■ TASK PROMPT ■
Each line below from the one containing "destruct (valid profile _); simpl; tauto." through the one containing "(add_slice_labels convert_labels dataloader" is to be given again exactly, and no line outside that span.

■ MATERIALS PROVIDED ■
(** The loop of [PhongReflectance] accumulates, channel by channel, the
    terms of the lights that pass its three tests. *)
Lemma phong_loop (ch : Color -> float64) (lights : list Light) :
  (ch = raytracing.Red \/ ch = raytracing.Green \/ ch = raytracing.Blue) ->
  forall color : Color,
  ch (fold_left (raytracing.phongStep Pow viewer position normal material) lights color) =
  fold_left PrimFloat.add
    (map (fun light => diffuseTerm ch light + specularTerm ch light)
         (filter (fun light => frontFacing light && normalizable light) lights))
    (ch color).
Proof.
  intros Hch. induction lights as [ | light lights IH]; intros color; [ reflexivity | ].
  cbn [fold_left filter].
  destruct (frontFacing light && normalizable light) eqn:L.
  - rewrite IH, (phongStep_lit color light L). cbn [map fold_left].
    destruct Hch as [-> | [-> | ->]]; reflexivity.
  - rewrite IH, (phongStep_unlit color light L). reflexivity.
Qed.

End PhongSpec.

(** C5: for every light list, ambient color, viewer direction, position,
    normal and material, each channel of [PhongReflectance] is the sum,
    over the front-facing, normalizable lights in list order, of the
    diffuse term [max(0, L.N) * lightDiffuse * materialDiffuse] plus the
    specular term [specCoef * lightSpecular * materialSpecular], plus the
    ambient term [ambientLight * materialAmbient] added once; [specCoef]
    is [max(0, R.V)^alpha], and it is zero whenever [R.V <= 0]; with no
    light at all the result is the ambient term alone. *)
Theorem PhongReflectance_sum_of_terms
    (Pow : float64 -> float64 -> float64) (lights : list Light) (ambientLight : Color)
    (viewer position normal : Vector) (material : Material) :
  let phong :=
    raytracing.PhongReflectance Pow lights ambientLight viewer position normal material in
  let channel ch :=
    phongChannel Pow viewer position normal material ch lights ambientLight in
  (raytracing.Red phong = channel raytracing.Red /\
   raytracing.Green phong = channel raytracing.Green /\
   raytracing.Blue phong = channel raytracing.Blue) /\
  (forall light : Light,
     let RV := raytracing.Dot (reflected position normal light) viewer in
     ((RV <=? 0) = true -> specCoef Pow viewer position normal material light = 0) /\
     ((Max 0 RV <=? 0) = false ->
        specCoef Pow viewer position normal material light =
        Pow (Max 0 RV) (raytracing.Material.Alpha material))) /\
  (let none :=
     raytracing.PhongReflectance Pow [] ambientLight viewer position normal material in
   raytracing.Red none
     = 0 + raytracing.Red ambientLight * raytracing.Red (raytracing.Material.Ambient material) /\
   raytracing.Green none
     = 0 + raytracing.Green ambientLight
           * raytracing.Green (raytracing.Material.Ambient material) /\
   raytracing.Blue none
     = 0 + raytracing.Blue ambientLight
           * raytracing.Blue (raytracing.Material.Ambient material)).
Proof.
  cbv zeta. split; [ | split ].
  - unfold raytracing.PhongReflectance, phongChannel, fsum.
    cbn [raytracing.Red raytracing.Green raytracing.Blue].
    rewrite !phong_loop by auto. repeat split.
  - intros light. unfold specCoef. split.
    + intros H. rewrite (Max_zero_nonpositive _ H). reflexivity.
    + intros H. rewrite H. reflexivity.
  - repeat split.
Qed.

(** ** AverageColors *)

(** The loop of [AverageColors] sums each channel on its own. *)
Lemma addColor_loop (ch : Color -> float64) (colors : list Color) :
  (ch = raytracing.Red \/ ch = raytracing.Green \/ ch = raytracing.Blue) ->
  forall average : Color,
  ch (fold_left raytracing.addColor colors average) =
  fold_left PrimFloat.add (map ch colors) (ch average).
Proof.
  intros Hch. induction colors as [ | color colors IH]; intros average; [ reflexivity | ].
  cbn [fold_left map]. rewrite IH.
  destruct Hch as [-> | [-> | ->]]; reflexivity.
Qed.

(** The arithmetic mean of a channel over a list of colors. *)
Definition mean (ch : Color -> float64) (colors : list Color) : float64 :=
  fsum (map ch colors) / of_int (Z.of_nat (List.length colors)).

Lemma AverageColors_mean (colors : list Color) :
  raytracing.AverageColors colors =
  {| raytracing.Red := mean raytracing.Red colors;
     raytracing.Green := mean raytracing.Green colors;
     raytracing.Blue := mean raytracing.Blue colors |}.
Proof.
  unfold raytracing.AverageColors, mean, fsum.
  rewrite !addColor_loop by auto. reflexivity.
Qed.

End raytracing_spec.

(* ================================================================== *)
(** * Properties of pkg/raytracing/object *)
(* ================================================================== *)

Module object_spec.

Import Float64 Float64Facts.
Local Open Scope float_scope.

Abbreviation Ray := raytracing.Ray.
Abbreviation Object := object.Object.

(** ** The sphere *)

Section SphereQuadratic.

Variables (s : object.Sphere.t) (r : Ray).

(** The coefficients of [|O + tD - C|^2 = r^2] as a quadratic in [t]. *)
Definition quadA : float64 :=
  raytracing.Dot (raytracing.Direction r) (raytracing.Direction r).

Definition quadB : float64 :=
  2 * raytracing.Dot (raytracing.Direction r)
        (raytracing.Subtract (raytracing.Position r) (object.Sphere.Center s)).

Definition quadC : float64 :=
  raytracing.Dot
    (raytracing.Subtract (raytracing.Position r) (object.Sphere.Center s))
    (raytracing.Subtract (raytracing.Position r) (object.Sphere.Center s))
  - object.Sphere.Radius s * object.Sphere.Radius s.

Definition discriminant : float64 := quadB * quadB - 4 * quadA * quadC.

Definition rootPlus : float64 := (- quadB + Sqrt discriminant) / (2 * quadA).
Definition rootMinus : float64 := (- quadB - Sqrt discriminant) / (2 * quadA).

Definition smallerRoot : float64 := Min rootPlus rootMinus.
Definition largerRoot : float64 := Max rootPlus rootMinus.

End SphereQuadratic.
Lemma find_app_none {A} (f : A -> bool) (l1 l2 : list A) :
  (forall a, In a l1 -> f a = false) ->
  List.find f (l1 ++ l2) = List.find f l2.
Proof.
  induction l1 as [| a l1 IH]; intros H; [reflexivity |].
  cbn. rewrite (H a (or_introl eq_refl)).
  apply IH. intros b Hb. apply H. right. exact Hb.
Qed.

(** Box types are tested against the device-space rectangle. *)
Lemma hitTest_box (a : Annotation.t) (x y : R) (v : Viewport) :
  isBoxType (Annotation.type a) = true ->
  (hitTest a x y v = true <-> inDeviceBox (Annotation.coordinates a) v x y).
Proof.
  unfold isBoxType, hitTest, inDeviceBox. intros Ht.
  apply andb_true_iff in Ht. destruct Ht as [Hn Hd].
  apply negb_true_iff in Hn. apply negb_true_iff in Hd.
  rewrite Hn, Hd. rewrite bool_decide_eq_true. cbv zeta.
  unfold Rge. intuition lra.
Qed.

End HitTestFacts.

Section HitTestClaims.
Open Scope R_scope.

Lemma nearPath_step (p q : Point) (rest : list Point) (x y : R)
    (v : Viewport) :
  nearPath (p :: q :: rest) x y v =
  if bool_decide
       (segmentDistance (mkPoint x y) (toDevice p v) (toDevice q v) <= 10)
  then true else nearPath (q :: rest) x y v.
Proof.
  change (nearPath (p :: q :: rest) x y v) with
    (if bool_decide
          (distanceToLineSegment x y
             (pt_x (toDevice p v)) (pt_y (toDevice p v))
             (pt_x (toDevice q v)) (pt_y (toDevice q v)) <= 10)
     then true else nearPath (q :: rest) x y v).
  rewrite distanceToLineSegment_spec. reflexivity.
Qed.

(** The inner loop answers [true] exactly when some segment of the device
    polyline is within 10 pixels. *)
Lemma nearPath_iff (pts : list Point) (x y : R) (v : Viewport) :
  nearPath pts x y v = true <->
  exists (j : nat) (p q : Point),
    pts !! j = Some p /\ pts !! S j = Some q /\
    segmentDistance (mkPoint x y) (toDevice p v) (toDevice q v) <= 10.
Proof.
  induction pts as [| p pts IH].
  - split; [discriminate |]. intros (j & p & q & Hp & _). discriminate.
  - destruct pts as [| q rest].
    + split; [discriminate |].
      intros (j & p' & q' & _ & Hq & _). discriminate.
    + rewrite nearPath_step.
      destruct (bool_decide
                  (segmentDistance (mkPoint x y) (toDevice p v)
                                   (toDevice q v) <= 10)) eqn:Hd.
      * apply bool_decide_eq_true in Hd. split; [| reflexivity].
        intros _. exists 0%nat, p, q. repeat split. exact Hd.
      * apply bool_decide_eq_false in Hd. rewrite IH. split.
        -- intros (j & p' & q' & Hp & Hq & Hle).
           exists (S j), p', q'. repeat split; assumption.
        -- intros (j & p' & q' & Hp & Hq & Hle).
           destruct j as [| j].
           ++ cbn in Hp, Hq. injection Hp as <-. injection Hq as <-.
              contradiction.
           ++ exists j, p', q'. repeat split; assumption.
Qed.
(** [fixImagePath] (lines 63-132). *)
Definition fixImagePath (env : Env) (originalPath : string) : string :=
  if JS.startsWith originalPath "http://"
     || JS.startsWith originalPath "https://"
  then originalPath
  else
    let location := getFileLocation env in
    let dirParts := parts location in
    let path := originalPath in
    if JS.startsWith path "/" then
      let path := JS.substring 1 path in
      if isInExploreGame dirParts then
        "../../images/" +:+ JS.strip_prefix "images/" path
      else if isInExplore dirParts then
        "images/" +:+ JS.strip_prefix "images/" path
      else if isInRootGame dirParts then
        "../explore/images/" +:+ JS.strip_prefix "images/" path
      else
        "explore/images/" +:+ JS.strip_prefix "images/" path
    else if JS.startsWith path "../" then path
    else
      let path := if JS.startsWith path "./" then JS.substring 2 path
                  else path in
      if negb (JS.startsWith path "../") && negb (JS.startsWith path "images/")
      then
        if isInExplore dirParts && negb (isInExploreGame dirParts) then
          "images/" +:+ path
        else if isInExploreGame dirParts then
          "../../images/" +:+ path
        else path
      else path.

(** ** The image elements of the document *)

(** The variables an [onerror] handler closes over (lines 182-198). *)
Record Closure := {
  dataLoadPath : string;
  fixedPath : string
}.

(** An [img] element: the attributes [data-load] and [data-loaded]
    ([dataset.loaded]), the [src] attribute, the three inline style
    properties the script writes, and the installed handlers.  [None] is
    an absent attribute, the empty string an unset style property. *)
Record Img := {
  data_load : option string;
  data_loaded : option string;
  src : option string;
  style_display : string;
  style_visibility : string;
  style_opacity : string;
  onload : bool;
  onerror : option Closure
}.

Definition set_src (s : string) (this : Img) : Img :=
  {| data_load := data_load this; data_loaded := data_loaded this;
     src := Some s;
     style_display := style_display this;
     style_visibility := style_visibility this;
     style_opacity := style_opacity this;
     onload := onload this; onerror := onerror this |}.

(** The body of the [onerror] handler (lines 182-198), run on the element
    [this].  It returns the element and the final value of [triedPaths],
    which the handler extends at each assignment to [this.src]. *)
Definition onerror_handler (c : Closure) (this : Img) : Img * list string :=
  let originalPath := dataLoadPath c in
  let triedPaths := [fixedPath c] in
  if negb (String.eqb originalPath (fixedPath c))
     && negb (JS.startsWith originalPath "http")
  then (set_src originalPath this, triedPaths ++ [originalPath])
  else if JS.startsWith originalPath "/images/" then
    let altPath := "explore" +:+ originalPath in
    if JS.indexOf triedPaths altPath =? -1
    then (set_src altPath this, triedPaths ++ [altPath])
    else (this, triedPaths)
  else (this, triedPaths).

(** An error event on an element runs its handler, if one is installed. *)
Definition error_event (this : Img) : Img :=
  match onerror this with
  | Some c => (onerror_handler c this).1
  | None => this
  end.

(** The document is the list of its [img] elements in document order; an
    element is identified by its position.
    [document.querySelectorAll('img[data-load]')] *)
Definition querySelectorAll_img_data_load (doc : list Img) : list nat :=
  filter (fun i => is_Some (doc !! i ≫= data_load)) (seq 0 (length doc)).

(** The [forEach] callback of [loadAllImages] (lines 140-199) on the
    element [img]: the element as the callback leaves it.  The two early
    returns leave it as it was. *)
Definition loadAllImages_callback (env : Env) (img : Img) : Img :=
  if bool_decide (data_loaded img = Some "true") then img
  else
    match data_load img with
    | None => img
    | Some dataLoadPath =>
        if negb (JS.truthy dataLoadPath) then img
        else
          let fixedPath := fixImagePath env dataLoadPath in
          {| data_load := data_load img;
             data_loaded := Some "true";
             src := Some fixedPath;
             style_display := "block";
             style_visibility := "visible";
             style_opacity := "1";
             onload := true;
             onerror := Some {| dataLoadPath := dataLoadPath;
                                fixedPath := fixedPath |} |}
    end.
Lemma Item_nbt_marker_witness :
  NetworkID nbt_stack <> 0 /\
  Item sample_env nbt_stack [] =
  Ok ([] ++ varint32_bytes 5 ++ varint32_bytes 1 ++ int16_bytes sample_env (-1) ++ [1] ++
      [10] ++ lists_bytes nbt_stack ++ []).
Proof.
  assert (Hn : NetworkID nbt_stack <> 0) by discriminate.
  split; [exact Hn|].
  destruct (Item_nbt_marker sample_env nbt_stack [] Hn) as [Hp _].
  apply (Hp ltac:(discriminate) [10]). reflexivity.
Defined.

(** C8: the blocking-tick field of a shield stack is the varint64 of a fresh
    zero: whatever the other fields of the stack, the output ends with the
    single byte 0x00 after the CanBreak sequence. *)
Theorem Item_shield_tick_zero env x b out :
  NetworkID x = 513 -> Item env x b = Ok out ->
  exists pre, out = pre ++ [0] /\
    pre = b ++ varint32_bytes 513 ++ varint32_bytes (item_aux x) ++
          marker_bytes env x ++ lists_bytes x.
Proof.
  intros Hn Hout.
  assert (Hn' : NetworkID x <> 0) by (rewrite Hn; discriminate).
  destruct (Item_ok env x b out Hn' Hout) as [_ ->].
  rewrite Hn. cbn [Z.eqb shieldID]. eexists. split; [|reflexivity].
  change (varint64_bytes 0) with [0]. app_eq.
Qed.
(** Besides the relation, the keyword arguments are those the bounds
    left. *)
Lemma fk_obj_args_general (args : list Arg) (kw : Kwargs)
    (element : Element) (profile : Profile) (R : gmap string Element) :
  same_general kw (snd (fk_obj_args args kw element profile R))
  /\ kw_srid (snd (fk_obj_args args kw element profile R)) = kw_srid kw
  /\ kw_first_parent (snd (fk_obj_args args kw element profile R))
     = kw_first_parent kw.
Proof.
  unfold fk_obj_args, same_general.
  destruct (firstChildElement element RELATION_TAG) as [relation_el |];
    [| simpl; tauto].
  destruct (R !! attribute relation_el "name" "") as [er_element |];
    [| simpl; tauto].
  destruct (valid profile _); simpl; tauto.
Qed.

Lemma bounded_kwargs_relation (cls : Serializer) (element : Element) :
  kw_entity_relation (bounded_kwargs cls element) = None.
Proof.
  unfold bounded_kwargs.
  destruct (bound_of cls element MINIMUM), (bound_of cls element MAXIMUM);
    reflexivity.
Qed.

End ForeignKeys.
(** * The caller's list of slice names *)

(** C10.  Whatever their outcome, [add_slice_labels] and
    [convert_to_slice_tasks] leave the caller's list of slice names with
    the same elements in the same order, and so does [_add_base_slice]:
    when "base" is absent, the normalized names [names ++ ["base"]] are a
    list object that did not exist before. *)
Theorem slice_names_list_not_mutated (convert_labels : tensor → tensor)
    (operation_name : string → string) (h : heap) (dataloader : loc)
    (base_task : Task) (slice_labels : ndarray) (slice_names : loc)
    (names : list string)
    (Hnames : list_objs h !! slice_names = Some names) :
  list_objs
    (add_slice_labels convert_labels dataloader base_task slice_labels
       slice_names h).2 !! slice_names = Some names ∧
  list_objs
    (convert_to_slice_tasks operation_name base_task slice_names h).2
  !! slice_names = Some names ∧
  ∃ slice_labels' slice_names' h',
    _add_base_slice slice_labels slice_names h
    = (Ok (slice_labels', slice_names'), h') ∧
    list_objs h' !! slice_names = Some names ∧
    list_objs h' !! slice_names' = Some (normal_names names) ∧
    ("base" ∉ names →
     normal_names names = names ++ ["base"] ∧
     list_objs h !! slice_names' = None ∧ slice_names' ≠ slice_names).
Proof.
  split; [by apply keeps_add_slice_labels|].
  split; [by apply keeps_convert_to_slice_tasks|].
  unfold _add_base_slice, normal_names.
  rewrite (run_bind_ok _ _ h h names);
    [|unfold read_list; by apply run_expect_some].
  case_bool_decide as Hbase.
  - exists slice_labels, slice_names, h. by rewrite run_ret.
  - eexists _, _, _. split; [reflexivity|]. simpl.
    split; [by apply lookup_app_l_Some|].
    split; [by rewrite lookup_app_r, Nat.sub_diag|].
    intros _. split; [done|]. split; [by apply lookup_ge_None|].
    apply lookup_lt_Some in Hnames. lia.
Qed.

Lemma slice_names_list_not_mutated_witness :
  list_objs
    (add_slice_labels Example.convert_labels 0%nat Example.base_task
       Example.slice_labels 0%nat Example.h).2 !! 0%nat = Some ["rare"] ∧
  list_objs
    (convert_to_slice_tasks Example.operation_name Example.base_task 0%nat
       Example.h).2
  !! 0%nat = Some ["rare"] ∧
  ∃ slice_labels' slice_names' h',
    _add_base_slice Example.slice_labels 0%nat Example.h
    = (Ok (slice_labels', slice_names'), h') ∧
    list_objs h' !! 0%nat = Some ["rare"] ∧
    list_objs h' !! slice_names' = Some (normal_names ["rare"]) ∧
    ("base" ∉ ["rare"] →
     normal_names ["rare"] = ["rare"] ++ ["base"] ∧
     list_objs Example.h !! slice_names' = None ∧ slice_names' ≠ 0%nat).
Proof.
  apply (slice_names_list_not_mutated Example.convert_labels
           Example.operation_name Example.h 0%nat Example.base_task
           Example.slice_labels 0%nat ["rare"]).
  reflexivity.
Defined.


(** * Further properties of the module *)

(** ** The expander, outcome by outcome *)

Section ExpanderCases.

Variable operation_name : string → string.
Variables (h : heap) (base_task : Task) (slice_names : loc).
Variables (names : list string) (pool : gmap string loc).
Hypothesis Hnames : list_objs h !! slice_names = Some names.
Hypothesis Hpool : pool_objs h !! module_pool base_task = Some pool.

Lemma convert_to_slice_tasks_cases :
  convert_to_slice_tasks operation_name base_task slice_names h
  = convert_to_slice_tasks_outcome operation_name h base_task names pool.
Proof.
  unfold convert_to_slice_tasks_outcome.
  destruct (last (task_flow base_task)) as [head_module_op|] eqn:Hflow;
    [destruct (pool !! module_name head_module_op) as [head_module|]
       eqn:Hhead;
     [destruct (module_objs h !! head_module) as [head_module_obj|] eqn:Hobj;
      [destruct (module_objs h !! unwrapped head_module_obj head_module)
         as [m|] eqn:Hlinear|]|]|].
  1: destruct m as [neck_size cardinality| | |];
       [destruct (Nat.eqb_spec (bound_slices base_task names)
                    (length (normal_names names))) as [Hall|Hsome];
        [apply bound_slices_all in Hall as [Hbase Hdots];
         by eapply convert_to_slice_tasks_run
        |eapply convert_to_slice_tasks_refused; eauto;
         pose proof (bound_slices_le base_task names); lia]|..].
  all: unfold convert_to_slice_tasks;
    rewrite (run_bind_ok _ _ h h names);
      [|unfold read_list; by apply run_expect_some];
    destruct (normalize_names_run h slice_names names Hnames)
      as (r' & Hnorm & Hr');
    rewrite (run_bind_ok _ _ _ _ _ Hnorm);
    fold (with_new_name_lists h names).
  all: try (erewrite run_bind_ok; [|by apply run_expect_some]).
  all: try (erewrite run_bind_ok;
            [|unfold pool_getitem; erewrite run_bind_ok;
              [by apply run_expect_some
              |unfold read_pool; by apply run_expect_some]]).
  all: try (erewrite run_bind_ok;
            [|unfold read_module; by apply run_expect_some]).
  all: try (erewrite run_bind_ok;
            [|unfold read_module; apply run_expect_some; exact Hlinear]).
  all: try (erewrite run_bind_raise; [reflexivity|]).
  all: try reflexivity.
  all: try (unfold read_module; apply run_expect_none; simpl; done).
  all: try (unfold pool_getitem; erewrite run_bind_ok;
            [apply run_expect_none; done
            |unfold read_pool; by apply run_expect_some]).
  all: try (apply run_expect_none; done).
Qed.

End ExpanderCases.

(** ** The names of the slice modules *)

Lemma ind_task_name_inj (b s s' : string) :
  ind_task_name_of b s = ind_task_name_of b s' → s = s'.
Proof.
  unfold ind_task_name_of. intros H.
  do 2 apply String.app_inj in H.
  by destruct (Str.app_inj_suffix _ _ _ _ eq_refl H).
Qed.

Section ModuleNames.

Variable base_task : Task.

Lemma ind_head_name_inj (s s' : string) :
  ind_head_module_name_of base_task s = ind_head_module_name_of base_task s' →
  s = s'.
Proof.
  unfold ind_head_module_name_of. intros H.
  destruct (Str.app_inj_suffix _ _ _ _ eq_refl H) as [H' _].
  by apply ind_task_name_inj in H'.
Qed.

Lemma pred_transform_name_inj (s s' : string) :
  pred_transform_module_name_of base_task s
  = pred_transform_module_name_of base_task s' →
  s = s'.
Proof.
  unfold pred_transform_module_name_of. intros H.
  destruct (Str.app_inj_suffix _ _ _ _ eq_refl H) as [H' _].
  by apply pred_task_name_inj in H'.
Qed.

Lemma ind_head_pred_head_name_ne (s s' : string) :
  ind_head_module_name_of base_task s ≠ pred_head_module_name_of base_task s'.
Proof.
  unfold ind_head_module_name_of, pred_head_module_name_of. intros H.
  destruct (Str.app_inj_suffix _ _ _ _ eq_refl H) as [H' _].
  by apply ind_pred_task_name_ne in H'.
Qed.

Lemma ind_head_pred_transform_name_ne (s s' : string) :
  ind_head_module_name_of base_task s
  ≠ pred_transform_module_name_of base_task s'.
Proof.
  unfold ind_head_module_name_of, pred_transform_module_name_of.
  intros H. change "_transform" with ("_tran" +:+ "sform") in H.
  rewrite <- Str.app_assoc in H.
  by destruct (Str.app_inj_suffix _ (_ +:+ "_tran") "_head" "sform" eq_refl H).
Qed.

(** Names that no iteration binds keep their module. *)
Lemma ind_pool_frame (l : list string) (n : loc) (pool : gmap string loc)
    (k : string) :
  (∀ s, s ∈ l → k ≠ ind_head_module_name_of base_task s) →
  ind_pool base_task n l pool !! k = pool !! k.
Proof.
  revert n pool. induction l as [|s l IH]; intros n pool Hk; simpl; [done|].
  rewrite IH; [|intros s' ?; apply Hk; by right].
  rewrite lookup_insert_ne; [done|].
  intros H. symmetry in H. revert H. apply Hk. by left.
Qed.

Lemma pred_pool_frame (shared : loc) (l : list string) (n : loc)
    (pool : gmap string loc) (k : string) :
  (∀ s, s ∈ l → k ≠ pred_transform_module_name_of base_task s ∧
                k ≠ pred_head_module_name_of base_task s) →
  pred_pool base_task shared n l pool !! k = pool !! k.
Proof.
  revert n pool. induction l as [|s l IH]; intros n pool Hk; simpl; [done|].
  rewrite IH; [|intros s' ?; apply Hk; by right].
  destruct (Hk s) as [Ht Hh]; [by left|].
  by rewrite !lookup_insert_ne.
Qed.

(** The indicator head of a slice is the module created by the last
    iteration for its name. *)
Lemma ind_pool_last (l : list string) (n : loc) (pool : gmap string loc)
    (i : nat) (s : string) :
  l !! i = Some s →
  (∀ j, (i < j)%nat → l !! j ≠ Some s) →
  ind_pool base_task n l pool !! ind_head_module_name_of base_task s
  = Some (n + i)%nat.
Proof.
  revert n pool i. induction l as [|s0 l IH]; intros n pool i Hi Hlast;
    [done|].
  destruct i as [|i]; simpl in *.
  - injection Hi as ->. rewrite ind_pool_frame.
    + by rewrite lookup_insert_eq, Nat.add_0_r.
    + intros s' [j Hj]%list_elem_of_lookup Heq%ind_head_name_inj.
      subst s'. by apply (Hlast (S j)); [lia|].
  - rewrite (IH _ _ i); [f_equal; lia | done |].
    intros j Hlt. apply (Hlast (S j)). lia.
Qed.

(** Likewise for the transform of a slice. *)
Lemma pred_pool_last (shared : loc) (l : list string) (n : loc)
    (pool : gmap string loc) (i : nat) (s : string) :
  l !! i = Some s →
  (∀ j, (i < j)%nat → l !! j ≠ Some s) →
  pred_pool base_task shared n l pool
  !! pred_transform_module_name_of base_task s
  = Some (n + i)%nat.
Proof.
  revert n pool i. induction l as [|s0 l IH]; intros n pool i Hi Hlast;
    [done|].
  destruct i as [|i]; simpl in *.
  - injection Hi as ->. rewrite pred_pool_frame.
    + rewrite lookup_insert_ne, lookup_insert_eq, Nat.add_0_r; [done|].
      apply pred_head_transform_name_ne.
    + intros s' [j Hj]%list_elem_of_lookup. split.
      * intros Heq%pred_transform_name_inj.
        subst s'. by apply (Hlast (S j)); [lia|].
      * intros H. symmetry in H. by apply pred_head_transform_name_ne in H.
  - rewrite (IH _ _ i); [f_equal; lia | done |].
    intros j Hlt. apply (Hlast (S j)). lia.
Qed.

End ModuleNames.

(** ** Parts of the heap that a function leaves alone *)

Section Unchanged.

Context {A B X : Type}.
Variable part : heap → X.

Lemma unchanged_ret (a : A) : unchanged part (mret a : M A).
Proof. by intros h. Qed.

Lemma unchanged_raise (e : exn) : unchanged part (raise e : M A).
Proof. by intros h. Qed.

Lemma unchanged_expect (e : exn) (o : option A) :
  unchanged part (expect e o).
Proof. destruct o; [apply unchanged_ret | apply unchanged_raise]. Qed.

Lemma unchanged_bind (m : M A) (k : A → M B) :
  unchanged part m → (∀ a, unchanged part (k a)) →
  unchanged part (m ≫= k).
Proof.
  intros Hm Hk h. unfold mbind, M_bind.
  specialize (Hm h). destruct (m h) as [[a|e] h']; simpl in *.
  - by rewrite Hk.
  - done.
Qed.

End Unchanged.

Lemma unchanged_for_each {A X} (part : heap → X) (l : list A)
    (body : A → M unit) :
  (∀ x, unchanged part (body x)) → unchanged part (for_each l body).
Proof.
  intros Hbody. induction l as [|x l IH]; simpl; [apply unchanged_ret|].
  apply unchanged_bind; [apply Hbody | by intros _].
Qed.

Lemma unchanged_for_fold {A S X} (part : heap → X) (l : list A)
    (body : S → A → M S) (s : S) :
  (∀ s x, unchanged part (body s x)) → unchanged part (for_fold l body s).
Proof.
  intros Hbody. revert s. induction l as [|x l IH]; intros s; simpl;
    [apply unchanged_ret|].
  apply unchanged_bind; [apply Hbody | by intros s'].
Qed.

■ TASK ANSWER ■
  destruct (valid profile _); simpl; tauto.
Qed.

Lemma bounded_kwargs_relation (cls : Serializer) (element : Element) :
  kw_entity_relation (bounded_kwargs cls element) = None.
Proof.
  unfold bounded_kwargs.
  destruct (bound_of cls element MINIMUM), (bound_of cls element MAXIMUM);
    reflexivity.
Qed.

End ForeignKeys.
(** * The caller's list of slice names *)

(** C10.  Whatever their outcome, [add_slice_labels] and
    [convert_to_slice_tasks] leave the caller's list of slice names with
    the same elements in the same order, and so does [_add_base_slice]:
    when "base" is absent, the normalized names [names ++ ["base"]] are a
    list object that did not exist before. *)
Theorem slice_names_list_not_mutated (convert_labels : tensor → tensor)
    (operation_name : string → string) (h : heap) (dataloader : loc)
    (base_task : Task) (slice_labels : ndarray) (slice_names : loc)
    (names : list string)
    (Hnames : list_objs h !! slice_names = Some names) :
  list_objs
    (add_slice_labels convert_labels dataloader base_task slice_labels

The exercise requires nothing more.